• _WORK REQUEST_:
Retype, word for word, every line from the one holding "rewrite <- string_app_assoc, parse_member_step" through the one holding "level) x) ((k', y) :: l))" in the entries below, both included, and only those lines.

---------- DATA RECORDS

(** The members of a non-empty object with distinct keys. *)
Lemma parse_members_enc level kvs acc F rest :
  Forall (fun kv => decodes kv.2) kvs -> kvs <> [] -> NoDup (map fst (acc ++ kvs)) ->
  sum_list_with (fun '(_, x) => S (json_size x)) kvs <= F ->
  parse_members F (String.concat ("," +:+ newline_indent (S level))
      (map (fun '(k, x) => encode_basestring k +:+ ": " +:+ json_enc (S level) x) kvs)
    +:+ newline_indent level +:+ "}" +:+ rest) acc = Some (PyDict (acc ++ kvs), rest).
Proof.
  intros Hl. revert acc F. induction Hl as [|[k x] l Hx Hl IH]; intros acc F Hne Hnd HF; [done|].
  destruct F as [|f]; [simpl in HF; lia|]. cbn [sum_list_with] in HF. simpl in Hx.
  assert (Hk : k ∉ map fst acc).
  { rewrite map_app in Hnd. apply NoDup_app in Hnd as (_ & Hd & _). intros Hin.
    apply (Hd k Hin). simpl. left. }
  destruct l as [|[k' y] l].
  - cbn [map String.concat]. rewrite parse_member_step by (done || lia).
    rewrite skip_ws_nl. cbn. by rewrite dict_set_fresh.
  - cbn [map]. change (String.concat ?sep (?a :: ?b :: ?l)) with (a +:+ sep +:+ String.concat sep (b :: l)).
    rewrite <- string_app_assoc, parse_member_step by (done || lia).
    cbn [String.append skip_ws is_ws Ascii.eqb Bool.eqb andb orb].
    rewrite (parse_members_skip f _ (String.concat ("," +:+ newline_indent (S level))
      (map (fun '(k, x) => encode_basestring k +:+ ": " +:+ json_enc (S level) x) ((k', y) :: l))
      +:+ newline_indent level +:+ "}" +:+ rest)); [| by rewrite <- string_app_assoc, skip_ws_nl].
    rewrite dict_set_fresh, IH by (done || rewrite <- ?app_assoc; done || cbn [sum_list_with] in *; lia).
    by rewrite <- app_assoc.
Qed.

(** Comparisons of two known characters, computed. *)
Ltac reduce_eqb :=
  repeat match goal with
  | |- context [Ascii.eqb ?a ?b] =>
      let e := eval cbv in (Ascii.eqb a b) in
      match e with
      | true => change (Ascii.eqb a b) with true
      | false => change (Ascii.eqb a b) with false
      end
  end; cbv iota beta.

Lemma parse_value_S f s :
  parse_value (S f) s =
  match skip_ws s with
  | EmptyString => None
  | String c s1 =>
      if Ascii.eqb c "n" then after_value PyNone (strip_prefix "ull" s1)
      else if Ascii.eqb c "t" then after_value (PyBool true) (strip_prefix "rue" s1)
      else if Ascii.eqb c "f" then after_value (PyBool false) (strip_prefix "alse" s1)
      else if Ascii.eqb c dquote then
        match parse_str s1 with Some (t, r) => Some (PyStr t, r) | None => None end
      else if Ascii.eqb c "[" then
        match skip_ws s1 with
        | String d r => if Ascii.eqb d "]" then Some (PyList [], r) else parse_items f s1 []
        | EmptyString => None
        end
      else if Ascii.eqb c "{" then
        match skip_ws s1 with
        | String d r => if Ascii.eqb d "}" then Some (PyDict [], r) else parse_members f s1 []
        | EmptyString => None
        end
      else match parse_number (String c s1) with Some (z, r) => Some (PyInt z, r) | None => None end
  end.
Proof. done. Qed.

(** The first character of a number selects the number branch. *)
Lemma number_head c :
  is_digit c = true \/ c = "-"%char ->
  is_ws c = false /\ Ascii.eqb c "n" = false /\ Ascii.eqb c "t" = false /\
  Ascii.eqb c "f" = false /\ Ascii.eqb c dquote = false /\ Ascii.eqb c "[" = false /\
  Ascii.eqb c "{" = false.
Proof. destruct c as [[] [] [] [] [] [] [] []]; intros [H|H]; done. Qed.

Lemma items_head lv sep x l R :
  exists c t, skip_ws (String.concat sep (map (json_enc lv) (x :: l)) +:+ R) = String c t /\
    c <> "]"%char.
Proof.
  destruct (json_enc_first lv x) as (c & t & Ht & _ & Hc & _).
  destruct l as [|y l]; cbn [map String.concat]; [|rewrite <- string_app_assoc];
    rewrite skip_ws_enc, Ht; eauto.
Qed.

Lemma forallb_Forall_wf {A} (g : A -> pyval) (P : pyval -> Prop) (l : list A) :
  Forall (fun a => json_wf (g a) = true -> P (g a)) l ->
  forallb (fun a => json_wf (g a)) l = true -> Forall (fun a => P (g a)) l.
Proof.
  induction 1 as [|a l Ha _ IH]; simpl; [done|].
  intros [Hw Hl]%andb_true_iff. constructor; auto.
Qed.

Lemma forallb_pairs (kvs : list (string * pyval)) :
  forallb (fun '(_, x) => json_wf x) kvs = forallb (fun kv => json_wf kv.2) kvs.
Proof. induction kvs as [|[k x] kvs IH]; simpl; congruence. Qed.

Lemma members_head lv sep k x l R :
  exists t, skip_ws (String.concat sep
    (map (fun '(k, x) => encode_basestring k +:+ ": " +:+ json_enc lv x) ((k, x) :: l)) +:+ R) =
    String dquote t.
Proof.
  destruct l as [|y l]; cbn [map String.concat]; rewrite <- !string_app_assoc, encode_basestring_app;
    cbn [String.append]; rewrite skip_ws_char by reflexivity; eauto.
Qed.

(** Every well-formed value decodes from its text, whatever follows it
    that cannot extend a number. *)
Lemma json_decodes v : json_wf v = true -> decodes v.
Proof.
  induction v as [| b | z | s | l IH | kvs IH] using pyval_ind';
    intros Hwf level F rest HF Hr; (destruct F as [|f]; [simpl in HF; lia|]).
  - reflexivity.
  - by destruct b.
  - destruct (pretty_Z_first z) as (c & t & Ht & Hc).
    destruct (number_head c Hc) as (Hw & H1 & H2 & H3 & H4 & H5 & H6).
    rewrite parse_value_S. cbn [json_enc]. rewrite Ht. cbn [String.append].
    rewrite skip_ws_char by done. cbv iota. rewrite H1, H2, H3, H4, H5, H6.
    change (String c (t +:+ rest)) with (String c t +:+ rest). rewrite <- Ht.
    by rewrite parse_number_pretty.
  - rewrite parse_value_S. cbn [json_enc]. rewrite encode_basestring_app.
    rewrite skip_ws_char by reflexivity. cbv iota. reduce_eqb.
    by rewrite parse_str_escape.
  - destruct l as [|x l]; [reflexivity|].
    cbn [json_enc json_size] in *. rewrite <- !string_app_assoc, parse_value_S.
    change ("[" +:+ ?y) with (String "[" y).
    rewrite skip_ws_char by reflexivity. cbv iota. reduce_eqb.
    rewrite skip_ws_nl.
    destruct (items_head (S level) ("," +:+ newline_indent (S level)) x l
      (newline_indent level +:+ "]" +:+ rest)) as (c & t & -> & Hc).
    destruct (Ascii.eqb_spec c "]"); [done|].
    rewrite (parse_items_skip f _ (String.concat ("," +:+ newline_indent (S level))
      (map (json_enc (S level)) (x :: l)) +:+ newline_indent level +:+ "]" +:+ rest))
      by apply skip_ws_nl.
    apply (parse_items_enc level (x :: l) [] f rest); [|done|lia].
    apply (forallb_Forall_wf id); [by apply Forall_impl with (1 := IH) | exact Hwf].
  - destruct kvs as [|[k x] kvs]; [reflexivity|].
    apply andb_true_iff in Hwf as [Hnd%bool_decide_eq_true Hwf].
    rewrite forallb_pairs in Hwf.
    cbn [json_enc json_size] in *. rewrite <- !string_app_assoc, parse_value_S.
    change ("{" +:+ ?y) with (String "{" y).
    rewrite skip_ws_char by reflexivity. cbv iota. reduce_eqb.
    rewrite skip_ws_nl.
    destruct (members_head (S level) ("," +:+ newline_indent (S level)) k x kvs
      (newline_indent level +:+ "}" +:+ rest)) as (t & ->).
    reduce_eqb.
    rewrite (parse_members_skip f _ (String.concat ("," +:+ newline_indent (S level))
      (map (fun '(k, x) => encode_basestring k +:+ ": " +:+ json_enc (S level) x) ((k, x) :: kvs))
      +:+ newline_indent level +:+ "}" +:+ rest)) by apply skip_ws_nl.
    apply (parse_members_enc level ((k, x) :: kvs) [] f rest); [|done|done|lia].
    apply (forallb_Forall_wf snd); [by apply Forall_impl with (1 := IH) | exact Hwf].
Qed.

--------------------

• _ANSWER SECTION_:
    rewrite <- string_app_assoc, parse_member_step by (done || lia).
    cbn [String.append skip_ws is_ws Ascii.eqb Bool.eqb andb orb].
    rewrite (parse_members_skip f _ (String.concat ("," +:+ newline_indent (S level))
      (map (fun '(k, x) => encode_basestring k +:+ ": " +:+ json_enc (S level) x) ((k', y) :: l))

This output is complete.